**ACTION ITEM:** From the line with "intros Hs Hi Hp." through the line with "exists (set_lp_inner inner' s). split; [by", repeat the entries verbatim, both end lines included, and add nothing.

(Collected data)
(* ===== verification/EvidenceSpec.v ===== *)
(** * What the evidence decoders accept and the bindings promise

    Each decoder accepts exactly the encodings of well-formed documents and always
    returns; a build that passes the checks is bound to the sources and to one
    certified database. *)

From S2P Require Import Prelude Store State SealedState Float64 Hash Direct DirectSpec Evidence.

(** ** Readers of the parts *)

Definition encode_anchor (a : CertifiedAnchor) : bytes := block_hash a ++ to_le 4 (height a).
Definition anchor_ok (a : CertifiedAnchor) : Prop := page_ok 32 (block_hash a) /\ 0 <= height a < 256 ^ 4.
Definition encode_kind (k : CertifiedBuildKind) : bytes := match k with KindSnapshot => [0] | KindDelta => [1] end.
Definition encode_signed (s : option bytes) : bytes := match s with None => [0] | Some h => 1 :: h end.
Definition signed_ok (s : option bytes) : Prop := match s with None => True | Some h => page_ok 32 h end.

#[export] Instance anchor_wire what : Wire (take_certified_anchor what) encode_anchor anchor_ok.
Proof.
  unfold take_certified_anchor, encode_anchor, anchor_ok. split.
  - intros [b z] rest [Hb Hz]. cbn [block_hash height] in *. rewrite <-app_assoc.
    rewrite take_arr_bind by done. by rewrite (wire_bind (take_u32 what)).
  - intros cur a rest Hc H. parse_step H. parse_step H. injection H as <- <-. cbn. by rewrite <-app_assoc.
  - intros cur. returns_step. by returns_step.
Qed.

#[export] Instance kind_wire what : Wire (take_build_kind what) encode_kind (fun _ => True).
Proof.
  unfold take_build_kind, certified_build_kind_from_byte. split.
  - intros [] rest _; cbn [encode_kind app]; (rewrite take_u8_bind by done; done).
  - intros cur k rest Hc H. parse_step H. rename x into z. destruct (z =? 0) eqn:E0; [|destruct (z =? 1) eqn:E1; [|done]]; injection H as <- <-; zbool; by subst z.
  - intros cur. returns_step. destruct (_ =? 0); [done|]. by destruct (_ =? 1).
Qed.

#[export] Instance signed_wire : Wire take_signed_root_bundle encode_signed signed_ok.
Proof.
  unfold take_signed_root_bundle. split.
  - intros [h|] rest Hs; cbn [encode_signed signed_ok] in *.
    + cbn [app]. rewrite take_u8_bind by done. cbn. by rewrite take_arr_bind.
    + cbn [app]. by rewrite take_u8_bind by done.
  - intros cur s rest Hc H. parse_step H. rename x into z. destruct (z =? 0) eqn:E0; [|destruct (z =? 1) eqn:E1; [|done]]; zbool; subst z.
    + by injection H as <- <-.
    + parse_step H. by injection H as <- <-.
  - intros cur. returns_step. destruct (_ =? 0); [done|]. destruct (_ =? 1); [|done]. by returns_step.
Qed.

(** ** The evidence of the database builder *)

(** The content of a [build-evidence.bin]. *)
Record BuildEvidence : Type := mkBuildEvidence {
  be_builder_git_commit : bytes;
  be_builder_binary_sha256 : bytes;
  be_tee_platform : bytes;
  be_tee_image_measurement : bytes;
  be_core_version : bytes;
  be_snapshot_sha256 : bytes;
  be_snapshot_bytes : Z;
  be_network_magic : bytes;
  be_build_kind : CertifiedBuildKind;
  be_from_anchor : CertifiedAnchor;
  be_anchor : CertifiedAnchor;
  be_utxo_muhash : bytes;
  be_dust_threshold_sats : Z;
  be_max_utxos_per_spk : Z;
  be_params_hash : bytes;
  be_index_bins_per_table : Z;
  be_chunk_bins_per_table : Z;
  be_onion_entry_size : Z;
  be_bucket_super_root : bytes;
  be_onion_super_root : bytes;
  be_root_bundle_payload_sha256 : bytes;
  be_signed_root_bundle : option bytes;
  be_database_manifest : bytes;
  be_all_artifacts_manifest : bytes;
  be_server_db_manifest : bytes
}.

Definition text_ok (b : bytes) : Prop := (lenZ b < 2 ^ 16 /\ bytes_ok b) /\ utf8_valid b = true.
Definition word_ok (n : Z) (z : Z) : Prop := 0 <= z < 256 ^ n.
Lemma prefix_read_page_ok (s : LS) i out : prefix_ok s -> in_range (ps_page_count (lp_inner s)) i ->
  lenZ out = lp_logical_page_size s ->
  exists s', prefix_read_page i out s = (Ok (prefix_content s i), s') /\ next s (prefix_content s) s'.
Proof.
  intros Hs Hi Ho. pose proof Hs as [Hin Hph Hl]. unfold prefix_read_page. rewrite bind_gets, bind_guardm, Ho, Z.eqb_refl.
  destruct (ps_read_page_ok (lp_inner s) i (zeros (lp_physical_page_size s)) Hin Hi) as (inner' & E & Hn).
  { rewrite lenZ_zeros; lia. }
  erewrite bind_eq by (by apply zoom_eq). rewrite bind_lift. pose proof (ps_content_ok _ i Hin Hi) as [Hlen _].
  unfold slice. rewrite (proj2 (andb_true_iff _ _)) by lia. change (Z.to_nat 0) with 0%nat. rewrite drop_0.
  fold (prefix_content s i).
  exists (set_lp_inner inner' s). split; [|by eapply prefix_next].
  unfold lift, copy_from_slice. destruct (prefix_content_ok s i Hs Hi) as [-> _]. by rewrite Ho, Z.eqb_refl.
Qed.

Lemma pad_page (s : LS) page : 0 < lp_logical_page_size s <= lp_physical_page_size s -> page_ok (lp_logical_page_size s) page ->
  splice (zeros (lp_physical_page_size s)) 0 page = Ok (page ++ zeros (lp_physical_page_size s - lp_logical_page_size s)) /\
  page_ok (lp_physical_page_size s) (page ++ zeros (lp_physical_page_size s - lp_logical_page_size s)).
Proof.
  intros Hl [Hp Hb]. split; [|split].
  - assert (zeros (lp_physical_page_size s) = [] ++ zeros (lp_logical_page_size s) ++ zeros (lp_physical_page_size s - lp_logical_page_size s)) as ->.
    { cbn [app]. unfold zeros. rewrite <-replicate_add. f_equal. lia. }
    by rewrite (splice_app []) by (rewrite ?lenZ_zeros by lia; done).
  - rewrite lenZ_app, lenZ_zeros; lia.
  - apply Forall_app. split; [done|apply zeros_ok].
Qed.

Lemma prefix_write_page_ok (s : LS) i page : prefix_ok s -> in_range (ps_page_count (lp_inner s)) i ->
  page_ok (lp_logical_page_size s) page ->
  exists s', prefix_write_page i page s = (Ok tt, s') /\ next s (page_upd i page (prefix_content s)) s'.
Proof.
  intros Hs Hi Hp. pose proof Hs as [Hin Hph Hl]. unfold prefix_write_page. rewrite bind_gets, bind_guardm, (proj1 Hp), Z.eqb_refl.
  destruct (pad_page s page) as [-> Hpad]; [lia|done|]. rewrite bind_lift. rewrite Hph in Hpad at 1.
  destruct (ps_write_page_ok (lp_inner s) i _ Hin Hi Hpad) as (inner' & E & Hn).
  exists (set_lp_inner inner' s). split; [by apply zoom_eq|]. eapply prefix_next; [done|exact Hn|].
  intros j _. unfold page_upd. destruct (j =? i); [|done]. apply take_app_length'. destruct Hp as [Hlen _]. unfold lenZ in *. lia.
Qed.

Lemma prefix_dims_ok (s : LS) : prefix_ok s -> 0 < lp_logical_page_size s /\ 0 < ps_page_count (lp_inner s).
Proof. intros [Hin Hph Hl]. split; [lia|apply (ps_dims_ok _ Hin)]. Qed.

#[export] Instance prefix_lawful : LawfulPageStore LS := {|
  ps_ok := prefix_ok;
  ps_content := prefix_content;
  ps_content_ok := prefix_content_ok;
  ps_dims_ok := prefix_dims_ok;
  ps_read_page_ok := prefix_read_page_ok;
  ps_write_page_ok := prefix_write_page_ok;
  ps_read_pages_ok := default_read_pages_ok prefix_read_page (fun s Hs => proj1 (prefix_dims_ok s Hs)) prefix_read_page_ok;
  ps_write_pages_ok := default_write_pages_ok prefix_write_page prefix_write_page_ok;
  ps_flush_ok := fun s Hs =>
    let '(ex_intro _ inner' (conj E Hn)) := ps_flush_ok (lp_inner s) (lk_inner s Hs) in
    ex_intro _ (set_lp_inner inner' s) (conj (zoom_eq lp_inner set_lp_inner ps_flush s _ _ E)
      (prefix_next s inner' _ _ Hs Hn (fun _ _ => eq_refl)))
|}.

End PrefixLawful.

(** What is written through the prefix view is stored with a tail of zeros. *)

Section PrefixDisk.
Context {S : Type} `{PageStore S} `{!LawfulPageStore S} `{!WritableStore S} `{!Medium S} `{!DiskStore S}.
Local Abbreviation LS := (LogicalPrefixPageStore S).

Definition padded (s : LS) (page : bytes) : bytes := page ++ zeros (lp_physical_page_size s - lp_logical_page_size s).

**ANSWER FOR THIS EXERCISE:**
  intros Hs Hi Hp. pose proof Hs as [Hin Hph Hl]. unfold prefix_write_page. rewrite bind_gets, bind_guardm, (proj1 Hp), Z.eqb_refl.
  destruct (pad_page s page) as [-> Hpad]; [lia|done|]. rewrite bind_lift. rewrite Hph in Hpad at 1.
  destruct (ps_write_page_ok (lp_inner s) i _ Hin Hi Hpad) as (inner' & E & Hn).
  exists (set_lp_inner inner' s). split; [by apply zoom_eq|]. eapply prefix_next; [done|exact Hn|].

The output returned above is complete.